*** RECORD EXTRACTS ***
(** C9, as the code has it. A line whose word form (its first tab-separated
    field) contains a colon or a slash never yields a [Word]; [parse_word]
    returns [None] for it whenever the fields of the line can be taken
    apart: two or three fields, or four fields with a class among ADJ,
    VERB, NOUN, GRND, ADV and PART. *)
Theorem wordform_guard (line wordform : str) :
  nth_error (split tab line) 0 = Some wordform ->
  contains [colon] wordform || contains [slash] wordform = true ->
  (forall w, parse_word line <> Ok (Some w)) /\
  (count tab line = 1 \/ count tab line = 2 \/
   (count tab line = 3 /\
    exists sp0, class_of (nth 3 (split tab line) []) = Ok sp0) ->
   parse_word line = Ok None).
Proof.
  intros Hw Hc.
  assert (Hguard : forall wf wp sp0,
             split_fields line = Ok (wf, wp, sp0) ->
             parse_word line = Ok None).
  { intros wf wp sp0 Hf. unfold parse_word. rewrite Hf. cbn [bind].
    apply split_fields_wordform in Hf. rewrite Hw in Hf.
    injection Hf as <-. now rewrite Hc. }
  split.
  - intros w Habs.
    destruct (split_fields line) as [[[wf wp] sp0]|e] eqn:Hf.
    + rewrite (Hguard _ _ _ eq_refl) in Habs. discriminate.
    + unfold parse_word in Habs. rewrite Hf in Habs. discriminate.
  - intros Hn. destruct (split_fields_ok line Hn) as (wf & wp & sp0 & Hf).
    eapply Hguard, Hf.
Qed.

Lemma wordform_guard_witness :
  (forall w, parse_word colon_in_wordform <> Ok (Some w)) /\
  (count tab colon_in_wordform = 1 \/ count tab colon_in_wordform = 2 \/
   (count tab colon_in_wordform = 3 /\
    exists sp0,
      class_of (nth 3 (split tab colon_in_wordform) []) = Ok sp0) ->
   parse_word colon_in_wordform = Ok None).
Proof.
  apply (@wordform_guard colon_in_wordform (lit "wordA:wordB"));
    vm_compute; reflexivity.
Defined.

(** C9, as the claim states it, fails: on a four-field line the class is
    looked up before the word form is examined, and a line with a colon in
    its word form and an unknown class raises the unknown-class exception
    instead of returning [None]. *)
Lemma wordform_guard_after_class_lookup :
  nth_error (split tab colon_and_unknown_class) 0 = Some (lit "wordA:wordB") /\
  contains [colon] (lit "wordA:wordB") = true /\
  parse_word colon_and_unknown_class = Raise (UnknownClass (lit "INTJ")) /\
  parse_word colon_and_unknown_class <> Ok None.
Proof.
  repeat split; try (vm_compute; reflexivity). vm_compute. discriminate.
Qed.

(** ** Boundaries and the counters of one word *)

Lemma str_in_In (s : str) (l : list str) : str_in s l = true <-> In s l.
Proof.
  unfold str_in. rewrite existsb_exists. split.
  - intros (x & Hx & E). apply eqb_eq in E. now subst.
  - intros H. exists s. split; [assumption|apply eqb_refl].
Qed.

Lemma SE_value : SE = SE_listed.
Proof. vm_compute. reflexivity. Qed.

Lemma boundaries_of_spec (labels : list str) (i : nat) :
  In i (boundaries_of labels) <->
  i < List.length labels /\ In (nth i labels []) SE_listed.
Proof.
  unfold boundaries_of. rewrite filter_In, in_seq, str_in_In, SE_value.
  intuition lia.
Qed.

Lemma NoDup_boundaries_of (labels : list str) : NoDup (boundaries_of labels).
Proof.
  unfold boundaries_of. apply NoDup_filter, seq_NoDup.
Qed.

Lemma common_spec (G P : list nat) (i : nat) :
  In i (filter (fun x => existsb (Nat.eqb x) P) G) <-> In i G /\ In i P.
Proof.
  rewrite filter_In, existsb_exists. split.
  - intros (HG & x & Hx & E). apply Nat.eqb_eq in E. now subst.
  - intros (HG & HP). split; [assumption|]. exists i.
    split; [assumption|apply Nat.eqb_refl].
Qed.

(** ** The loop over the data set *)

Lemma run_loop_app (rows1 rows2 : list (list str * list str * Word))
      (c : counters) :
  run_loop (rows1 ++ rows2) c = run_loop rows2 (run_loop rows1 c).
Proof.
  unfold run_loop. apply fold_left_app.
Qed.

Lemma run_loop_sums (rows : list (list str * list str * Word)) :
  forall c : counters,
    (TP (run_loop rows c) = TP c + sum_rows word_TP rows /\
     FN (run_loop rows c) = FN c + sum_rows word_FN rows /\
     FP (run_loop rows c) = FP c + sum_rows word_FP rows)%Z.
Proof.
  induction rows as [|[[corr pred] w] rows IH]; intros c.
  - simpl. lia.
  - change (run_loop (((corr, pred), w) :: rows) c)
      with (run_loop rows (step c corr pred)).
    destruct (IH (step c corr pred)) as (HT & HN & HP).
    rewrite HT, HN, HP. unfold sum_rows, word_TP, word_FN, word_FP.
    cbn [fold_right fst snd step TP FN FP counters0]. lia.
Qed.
*** End of RECORD EXTRACTS ***
WHAT NEEDS TO BE DONE: Repeat, word for word, the lines above between the line holding "Lemma NoDup_boundaries_of (labels" and the line holding "rewrite filter_In, existsb_exists. split.", inclusive; omit everything else.

OUTPUT OF THE EXERCISE:
Lemma NoDup_boundaries_of (labels : list str) : NoDup (boundaries_of labels).
Proof.
  unfold boundaries_of. apply NoDup_filter, seq_NoDup.
Qed.

Lemma common_spec (G P : list nat) (i : nat) :
  In i (filter (fun x => existsb (Nat.eqb x) P) G) <-> In i G /\ In i P.
Proof.
  rewrite filter_In, existsb_exists. split.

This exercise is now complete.